From: "Michael Kerrisk (man-pages)" <mtk.manpages@gmail.com>
To: David Herrmann <dh.herrmann@gmail.com>
Cc: mtk.manpages@gmail.com,
"linux-man@vger.kernel.org" <linux-man@vger.kernel.org>,
lkml <linux-kernel@vger.kernel.org>,
Lennart Poettering <lennart@poettering.net>,
Andy Lutomirski <luto@amacapital.net>,
"linux-mm@kvack.org" <linux-mm@kvack.org>,
Hugh Dickins <hughd@google.com>,
Florian Weimer <fweimer@redhat.com>,
John Stultz <john.stultz@linaro.org>,
Carlos O'Donell <carlos@systemhalted.org>
Subject: Re: File sealing man pages for review (memfd_create(2), fcntl(2))
Date: Mon, 19 Jan 2015 09:33:23 +0100 [thread overview]
Message-ID: <54BCC153.5060804@gmail.com> (raw)
In-Reply-To: <CANq1E4ScALBHtN5B_1N0ynKFx4HwZaQZNg3RAv4tcn10YLHtAA@mail.gmail.com>
Hello David,
Thanks for reviewing the pages! I'll trim everything that we agree
on, and just comment on a few remaining points.
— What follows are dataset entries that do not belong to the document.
(** * Puzzle-Solver: the search engines of [puzzle_tools.py]

    A shallow embedding of [depth_first_solve], [dfs_path_maker],
    [breadth_first_solve], [breadth_first_search] and [PuzzleNode.__eq__],
    together with the puzzles of [word_ladder_puzzle.py],
    [grid_peg_solitaire_puzzle.py] and [mn_puzzle.py].

    Python objects of class [PuzzleNode] live in a store (a list indexed by
    address); a node refers to its parent and to its children by address, so
    that the in-place updates of [children] made by the two path
    reconstructions act on the shared objects. *)

From Stdlib Require Import String Ascii.
From stdpp Require Import base gmap sets list strings.
Lemma agentHandler_returns body_ :
  returns (Server.agentHandler body_) response_shape.
Proof.
  unfold Server.agentHandler. apply returns_try_catch.
  - apply returns_bind. intros q.
    assert (H400 : returns
              (ret (res_status_json 400
                      (VObject [(js "error",
                                 VString (js "Query is required and must be a string"))])))
              response_shape).
    { apply returns_ret. split; [right; by left|]. done. }
    destruct q; try exact H400.
    destruct (is_empty s); [exact H400|].
    destruct (extractUrlFromQuery s) as [u|]; [|apply answer_from_index_returns].
    destruct (is_empty u);
      [apply answer_from_index_returns | apply answer_from_url_shape].
  - intros e. unfold Server.on_error. apply returns_bind. intros _.
    apply returns_ret. split; [right; by right|]. done.
Qed.

Lemma agentHandler_never_throws body_ : never_throws (Server.agentHandler body_).
Proof.
  unfold Server.agentHandler. apply never_throws_try_catch. intros e.
  unfold Server.on_error. apply never_throws_bind; [apply never_throws_console|].
  intros _. apply never_throws_ret.
Qed.
End Shapes.

(** Claim C9, as the code has it: [agentHandler] always answers, with
    status 200, 400 or 500; the body of a 200 response is an object with
    the string [answer] and the array [sources], and each element of
    [sources] is an object whose properties are among [title], [url] and
    [date], in this order (a property whose value is [undefined] is left
    out by [res.json]); no element has a [content] property. *)
Theorem agentHandler_response_shape `{Externals} (req_body : jsval) (w : World) :
  exists r w',
    Server.agentHandler req_body w = (Returned r, w') /\
    (status r = 200 \/ status r = 400 \/ status r = 500) /\
    (status r = 200 ->
     exists answer_ items,
       body r = VObject [(js "answer", VString answer_); (js "sources", VArray items)] /\
       Forall (fun item =>
                 exists props,
                   item = VObject props /\
                   sublist (List.map fst props) [js "title"; js "url"; js "date"] /\
                   assoc (js "content") props = None) items).
Proof.
  destruct (agentHandler_never_throws req_body w) as [r Hr].
  pose proof (agentHandler_returns req_body w r Hr) as [Hst Hshape].
  destruct (Server.agentHandler req_body w) as [o w'] eqn:E. simpl in Hr. subst o.
  exists r, w'. split; [done|]. split; [done|].
  intros H200. destruct (Hshape H200) as (answer_ & items & Hb & Hitems).
  exists answer_, items. split; [done|].
  eapply Forall_impl; [exact Hitems|]. intros item (props & -> & Hsub).
  exists props. split; [done|]. split; [done|]. by apply source_has_no_content.
Qed.

(** Claim C9 as stated fails: the 200 response to the query of the
    specification's scenario has one source, and the source has the
    properties [title], [url] and [date] but no [content]. *)
Lemma agentHandler_source_without_content :
  exists answer_ src,
    (Server.agentHandler (H := scripted)
       (VObject [(js "query",
                  VString (js "What happened at https://example.com/news/1"))])
       (Scripted.start scripted tt [])).1
    = Returned {| status := 200;
                  body := VObject [(js "answer", VString answer_);
                                   (js "sources", VArray [src])] |} /\
    keys src = [js "title"; js "url"; js "date"] /\
    get_opt "content" src = VUndefined.
Proof. eexists _, _. split; [vm_compute; reflexivity|]. split; reflexivity. Qed.

Section NoUrl.
Context `{Externals}.

Lemma agentHandler_index_branch (q : jsstring) (w : World) :
  is_empty q = false -> extractUrlFromQuery q = None ->
  Server.agentHandler (VObject [(js "query", VString q)]) w
  = try_catch (Server.answer_from_index q) Server.on_error w.
Proof.
  intros Hq E. unfold Server.agentHandler, try_catch, bind, lift.
  change (get "query" (VObject [(js "query", VString q)])) with (Returned (VString q)).
  cbn iota. by rewrite Hq, E.
Qed.

(** A 200 response of the search branch lists every article that
    [searchArticles] returned. *)
Lemma answer_from_index_sources q w r w' :
  Server.answer_from_index q w = (Returned r, w') ->
  exists articles w1 answer_,
    searchArticles q 3 w = (Returned articles, w1) /\
    body r = VObject [(js "answer", VString answer_);
                      (js "sources",
                       VArray (List.map (fun a => json_body (source_of a)) articles))].
Proof.
  unfold Server.answer_from_index, bind.
  destruct (searchArticles q 3 w) as [[articles|e] w1]; [|done].
  unfold lift at 1. destruct (context_lines articles) as [lines|e]; [|done].
  destruct (call _ w1) as [[resp|e] w2]; [|done].
  unfold lift. destruct (response_text resp) as [answer_|e]; [|done].
  unfold ret. intros [= <- <-]. exists articles, w1, answer_. split; [done|].
  cbn [res_json body json_body]. by rewrite json_sources.
Qed.

Lemma generateResponse_cited query_ articles :
  returns (ServiceB.generateResponse query_ articles)
    (fun res => forall a, a ∈ ServiceB.sources res ->
                          a ∈ articles /\ cited_in (ServiceB.answer res) (url a)).
Proof.
  unfold ServiceB.generateResponse. apply returns_try_catch.
  - do 3 (apply returns_bind; intros ?). apply returns_ret. cbn.
    destruct (cited_loop a1 articles) as (used & _ & Hsub & _). exact Hsub.
  - intros e. apply returns_bind. intros _. apply returns_throw.
Qed.
End NoUrl.

(** Claim C3, as the code has it: for a query without URL, the [sources]
    of a 200 response of [agentHandler] are all the articles that
    [searchArticles] returned, in order, each reduced to its title, URL
    and date; the answer text plays no part.  The extraction of cited
    sources is done by [generateResponse], which [agentHandler] does not
    call: there, an article is among the sources only if it is a candidate
    and the answer contains a citation [[label](url)] of its URL. *)
Theorem no_url_query_sources `{Externals} (q : jsstring) (w w' : World)
    (r : HttpResponse)
    (Hq : is_empty q = false) (Hno : extractUrlFromQuery q = None)
    (Hrun : Server.agentHandler (VObject [(js "query", VString q)]) w = (Returned r, w'))
    (H200 : status r = 200) :
  (exists articles w1 answer_,
     searchArticles q 3 w = (Returned articles, w1) /\
     body r = VObject [(js "answer", VString answer_);
                       (js "sources",
                        VArray (List.map (fun a => json_body (source_of a)) articles))]) /\
  (forall query_ candidates,
     returns (ServiceB.generateResponse query_ candidates)
       (fun res => forall a, a ∈ ServiceB.sources res ->
                             a ∈ candidates /\ cited_in (ServiceB.answer res) (url a))).
Proof.
  split; [|apply generateResponse_cited].
  rewrite agentHandler_index_branch in Hrun by done.
  unfold try_catch in Hrun.
  destruct (Server.answer_from_index q w) as [[r0|e] w0] eqn:E.
  - injection Hrun as <- <-. by apply answer_from_index_sources in E.
  - unfold Server.on_error, bind, console_, ret in Hrun. injection Hrun as <- _.
    done.
Qed.


(** Claim C3 as stated fails: the store holds three articles, the answer
    cites the first of them only, and the 200 response lists all three;
    the second is a source although its URL is cited nowhere in the
    answer. *)
Lemma agentHandler_lists_uncited_sources :
  exists answer_ s1 s2 s3,
    (Server.agentHandler (H := citing_world)
       (VObject [(js "query", VString (js "latest on topic X"))])
       (Scripted.start citing_world tt Scripted.three_records)).1
    = Returned {| status := 200;
                  body := VObject [(js "answer", VString answer_);
                                   (js "sources", VArray [s1; s2; s3])] |} /\
    get_opt "url" s2 = VString (js "http://n/2") /\
    ~ cited_in answer_ (js "http://n/2") /\
    List.map url (ServiceB.cited answer_ Scripted.three_articles)
    = [js "http://n/1"].
Proof.
  eexists _, _, _, _. split; [vm_compute; reflexivity|].
  split; [reflexivity|]. split; [|vm_compute; reflexivity].
  intros Hc%cited_in_occurs. vm_compute in Hc. discriminate.
Qed.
On 01/18/2015 11:28 PM, David Herrmann wrote:
> Hi
>
> On Fri, Jan 9, 2015 at 1:49 PM, Michael Kerrisk (man-pages)
> <mtk.manpages@gmail.com> wrote:
[...]
>> ==================== memfd_create.2 ====================
>>
>> .\" Copyright (C) 2014 Michael Kerrisk <mtk.manpages@gmail.com>
>> .\" and Copyright (C) 2014 David Herrmann <dh.herrmann@gmail.com>
>> .\"
>> .\" %%%LICENSE_START(GPLv2+_SW_3_PARA)
>> .\"
>> .\" FIXME What is _SW_3_PARA?
>
> No idea.. if that's due to my initial version, please feel free to drop it.
Dropped.
[...]
>> Therefore, files created by
>> .BR memfd_create ()
>> are subject to the same restrictions as other anonymous
>> .\" FIXME Can you give some examples of some of the restrictions please.
>
> memfd uses VM_NORESERVE so each page is accounted on first access.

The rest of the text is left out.